The FO group showed the significant increases in postbaseline NLDL than baseline so that the magnitude increasing in MO’s NLDL were less than that of FO group in patients with olanzapine (Table 3, Figure 2), reflecting olanzapine may have an adverse effect of LDL on female over male patients with schizophrenia.
Total cholesterol (TC)
The numerically decreasing differences in postbaseline FA’s NTC than baseline caused gradually increased between-sex differences in NTC at any postbaseline visit than baseline in patients with aripiprazole (Table 2, Figure 2), demonstrating aripiprazole may have a favourable effect of TC on female over male patients with schizophrenia.
The magnitude increasing in MO’s NTC lagged behind that of FO during postbaseline visits, resultantly, negative between-sex differences in NTC persisted in patients with olanzapine (Table 3, Figure 2), signifying olanzapine may have an adverse effect of TC on female over male patients with schizophrenia.
High density lipoprotein cholesterol (HDL)
A negative between-sex difference in baseline NHDL and subsequent positive between–sex differences in postbaseline NHDL elucidated the amplitude decreasing in postbaseline NHDL of females over that of males in patients with aripiprazole (Table 2, Figure 2), meaning aripiprazole may have a slightly more adverse effect of HDL metabolism on female patients than that of male patients in our data.
Despite the increases in postbaseline FO’s HDL over that of postbaseline MO’s HDL at the fourth and the eighth weekend, with the prolongation of treatment time, the former showed a lag behind the latter at the twelfth weekend in patients with olanzapine (Table 3, Figure 2), elucidating olanzapine may have a more adverse effect of HDL metabolism on female patients than male patients.
Fasting glucose (FG)
The overall downward trend in postbaseline FA’s NFG than baseline caused a gradually increasing between-sex difference in postbaseline NFG in patients with aripiprazole (Table 2, Figure 2), meaning there may be an aripiprazole-induced favourable effect of glucose metabolism on female over male patients.

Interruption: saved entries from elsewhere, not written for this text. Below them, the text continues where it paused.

Lemma values_names cols k name : is_Some (values cols k !! name) -> name ∈ cols.*1.
Proof.
  induction cols as [|c cols IH] using rev_ind; [by intros [? ?]|]. rewrite values_snoc, fmap_app, elem_of_app.
  destruct (last_value k c.2); [|by left; auto]. destruct (decide (name = c.1)) as [->|Hne]; [right; left|].
  rewrite lookup_insert_ne by done. auto.
Qed.

Lemma values_lookup cols k c : NoDup cols.*1 -> c ∈ cols -> values cols k !! c.1 = last_value k c.2.
Proof.
  induction cols as [|c' cols IH] using rev_ind; [by intros _ ?%elem_of_nil|]. rewrite values_snoc, fmap_app, elem_of_app.
  intros (Hnd & Hd & _)%NoDup_app [Hc|Hc].
  - assert (c'.1 <> c.1) as Hne.
    { intros E. apply (Hd c.1); [apply list_elem_of_fmap; by exists c|]. rewrite <- E. left. }
    destruct (last_value k c'.2); [rewrite lookup_insert_ne by done|]; by apply IH.
  - apply list_elem_of_singleton in Hc as ->. destruct (last_value k c'.2) eqn:E; [by rewrite lookup_insert_eq|].
    apply eq_None_not_Some. intros Hs%values_names. apply (Hd c'.1 Hs). left.
Qed.

(** Every column was hit exactly when as many columns as asked for were. *)
Lemma values_size cols k :
  NoDup cols.*1 -> (size (dom (values cols k)) <= length cols)%nat /\
  (size (dom (values cols k)) = length cols <-> Forall (has_version k) cols).
Proof.
  induction cols as [|c cols IH] using rev_ind; [by cbn; rewrite dom_empty_L|]. rewrite values_snoc, fmap_app, length_app. cbn [length].
  intros (Hnd & Hd & _)%NoDup_app. destruct (IH Hnd) as [Hle Heq]. rewrite Forall_app, Forall_singleton. unfold has_version at 2.
  destruct (last_value k c.2) as [v|].
  - assert (c.1 ∉ dom (values cols k)) as Hn by (intros Hin%elem_of_dom%values_names; apply (Hd c.1 Hin); left).
    rewrite dom_insert_L, size_union, size_singleton by set_solver. split; [lia|]. rewrite <- Heq. split; [intros; split; [lia|by eexists]|].
    intros [? _]. lia.
  - split; [lia|]. split; [lia|]. by intros [_ [? ?]].
Qed.

Lemma joins_values cols d s props :
  NoDup cols.*1 -> joins cols (mkScanRecord d s props) <-> Forall (has_version (d, s)) cols /\ props = values cols (d, s).
Proof.
  intros Hnd. unfold joins. cbn [rec_properties rec_dst rec_sequence]. split.
  - intros [Hdom Hc]. split; [apply Forall_forall; intros c Hin; by apply Hc|]. apply map_eq. intros name.
    destruct (decide (name ∈ cols.*1)) as [Hin|Hout].
    + apply list_elem_of_fmap in Hin as (c & -> & Hin). rewrite (values_lookup cols (d, s) c) by done. by apply Hc.
    + assert (props !! name = None) as -> by (apply not_elem_of_dom; rewrite Hdom; by rewrite elem_of_list_to_set).
      symmetry. apply eq_None_not_Some. by intros ?%values_names.
  - intros [Hall ->]. rewrite Forall_forall in Hall. split.
    + apply set_eq. intros name. rewrite elem_of_dom, elem_of_list_to_set. split; [apply values_names|].
      intros (c & -> & Hin)%list_elem_of_fmap. rewrite (values_lookup cols (d, s) c) by done. by apply Hall.
    + intros c Hin. split; [by apply Hall|]. by apply values_lookup.
Qed.

(** ** The table of candidates *)
Definition merge_column (name : bytes) (records : list (Z * Z * bytes)) (merged : gmap (Z * Z) (gmap bytes bytes * gset bytes)) : gmap (Z * Z) (gmap bytes bytes * gset bytes) :=
  foldl (fun merged r => <[r.1 := hit name r.2 (default (∅, ∅) (merged !! r.1))]> merged) merged records.

Lemma hit_twice name v w c : hit name v (hit name w c) = hit name v c.
Proof. unfold hit. cbn. f_equal; [apply insert_insert_eq|set_solver]. Qed.

Lemma merge_column_lookup name records merged k :
  merge_column name records merged !! k =
  match last_value k records with Some v => Some (hit name v (default (∅, ∅) (merged !! k))) | None => merged !! k end.
Proof.
  unfold merge_column. induction records as [|r records IH] using rev_ind; [done|]. rewrite foldl_snoc, last_value_snoc. cbn beta.
  set (F := foldl _ merged records) in *. destruct (decide (r.1 = k)) as [->|Hne]; [|by rewrite lookup_insert_ne]. rewrite lookup_insert_eq. rewrite IH.
  destruct (last_value k records); [|done]. cbn. by rewrite hit_twice.
Qed.

(** The table after some columns: the values seen so far, under their names. *)
Definition table_of_columns (cols : Columns) (merged : gmap (Z * Z) (gmap bytes bytes * gset bytes)) : Prop :=
  forall k, default (∅, ∅) (merged !! k) = (values cols k, dom (values cols k)) /\
    (is_Some (merged !! k) <-> values cols k <> ∅).

Lemma table_step cols name records merged :
  table_of_columns cols merged -> table_of_columns (cols ++ [(name, records)]) (merge_column name records merged).
Proof.
  intros Ht k. destruct (Ht k) as [Hd Hs]. rewrite values_snoc, merge_column_lookup. cbn [fst snd].
  destruct (last_value k records) as [v|]; [|done]. rewrite Hd. cbn [default]. split; [unfold hit; cbn; by rewrite dom_insert_L|].
  split; [|by eexists]. intros _. apply insert_non_empty.
Qed.

Lemma omap_total {A B} (f : A -> option B) (h : A -> B) (l : list A) : (forall x, x ∈ l -> f x = Some (h x)) -> omap f l = h <$> l.
Proof.
  induction l as [|x l IH]; intros Hf; [done|]. cbn [omap list_omap fmap list_fmap]. rewrite Hf by left. f_equal. apply IH.
  intros; apply Hf. by right.
Qed.

Lemma NoDup_fmap_filter {A B} (f : A -> B) (P : A -> Prop) `{!forall x, Decision (P x)} (l : list A) :
  NoDup (f <$> l) -> NoDup (f <$> filter P l).
Proof.
  induction l as [|x l IH]; [done|]. cbn [fmap list_fmap]. intros [Hn Hnd]%NoDup_cons. rewrite filter_cons. case_decide; [|by apply IH].
  cbn. apply NoDup_cons. split; [|by apply IH]. intros (y & E & [_ Hy]%list_elem_of_filter)%list_elem_of_fmap. apply Hn. rewrite E.
  apply list_elem_of_fmap. by exists y.
Qed.

Section Scan.
Context {Db : Type} `{!LSMGraph Db}.
Context (g : GraphDb Db) (src : Z) (is_out : bool) (edge_type : Z).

The amplitude increasing in postbaseline FO’s NFG than baseline exceeded that of MO group in patients with olanzapine, except for an isolated change that the former lagged behind the latter at the fourth weekend (Table 3, Figure 2), reflecting there may be an olanzapine-induced adverse effect of glucose metabolism on female over male patients.
We have only included those patients being never exposed to any antipsychotic medication prior to the present trial, which facilitated us to directly assess independent effects of antipsychotics on glucose and lipid metabolism and present the precise effect size of incremental metabolic advance between the sexes and between two drugs for each metabolic parameter.
Sex difference in weight gain
In a study, the aripiprazole-induced change in weight is not associated with baseline weight in schizophrenia patients15. In another research, however, aripiprazole is associated with weight gain in patients with baseline underweight, with minimal weight change in patients with baseline normal weight, and with weight loss in patients with baseline overweight16. The research by Kasper et al.16. supported our finding that aripiprazole may be responsible for weight gain in female schizophrenia patients with low baseline weight. Moreover, the previous reports involving in aripiprazole16-18 and olanzapine17,19 in line with our findings that both olanzapine and aripiprazole may have an adverse effect of weight on female over male patients strengthen the validity of our interpretations. It is argued that either patients with low baseline BMI or female patients are more biologically vulnerable to metabolic adversities of antipsychotics (such as weight gain)17.
Sex difference in lipid metabolism
Either significant or numerical increase of MA over FA in postbaseline NTG, NTC and NLDL as well as slight decrease of FA over MA in postbaseline NHDL was observed in patients with aripiprazole from our data (Table 2, Figure 2). In general, aripiprazole may have a more favourable effect of lipid metabolism on female patients than male patients. The previous researches2-7 supported our findings that both olanzapine and aripiprazole may have an adverse effect of HDL metabolism on female over male schizophrenia patients. In a recent review identifying lipid level in male and female antipsychotic-naïve first-episode psychosis patients, however, the amplitude increasing in HDL and TG of females exceeds the amplitude decreasing in HDL and TG of males after 3-month aripriprazole treatment20. Their data from subjects with heterogeneous mental illness and from horizontal rather than vertical comparisons may be one of the reasons why their finding is less consistent with our observations about an aripriprazole-induced adverse effect of HDL and favourable effect of TG on females over males. In an early study identifying lipid level in male and female antipsychotic–naïve first-episode schizophrenia patients from China, triglyceride levels of males were higher than that of females at 8-week olanzapine treatment21. The different angle collecting data, the distinct method analyzing data and the diverse focus reporting data by Wu et al.21 may be the reason of this discrepant between-sex result about TG metabolism in schizophrenia patients with olanzapine. Moreover, Wu et al. did not pay more attention to olanzapine-induced changes in FG and TC in their data, in fact, which can give our observations a side support.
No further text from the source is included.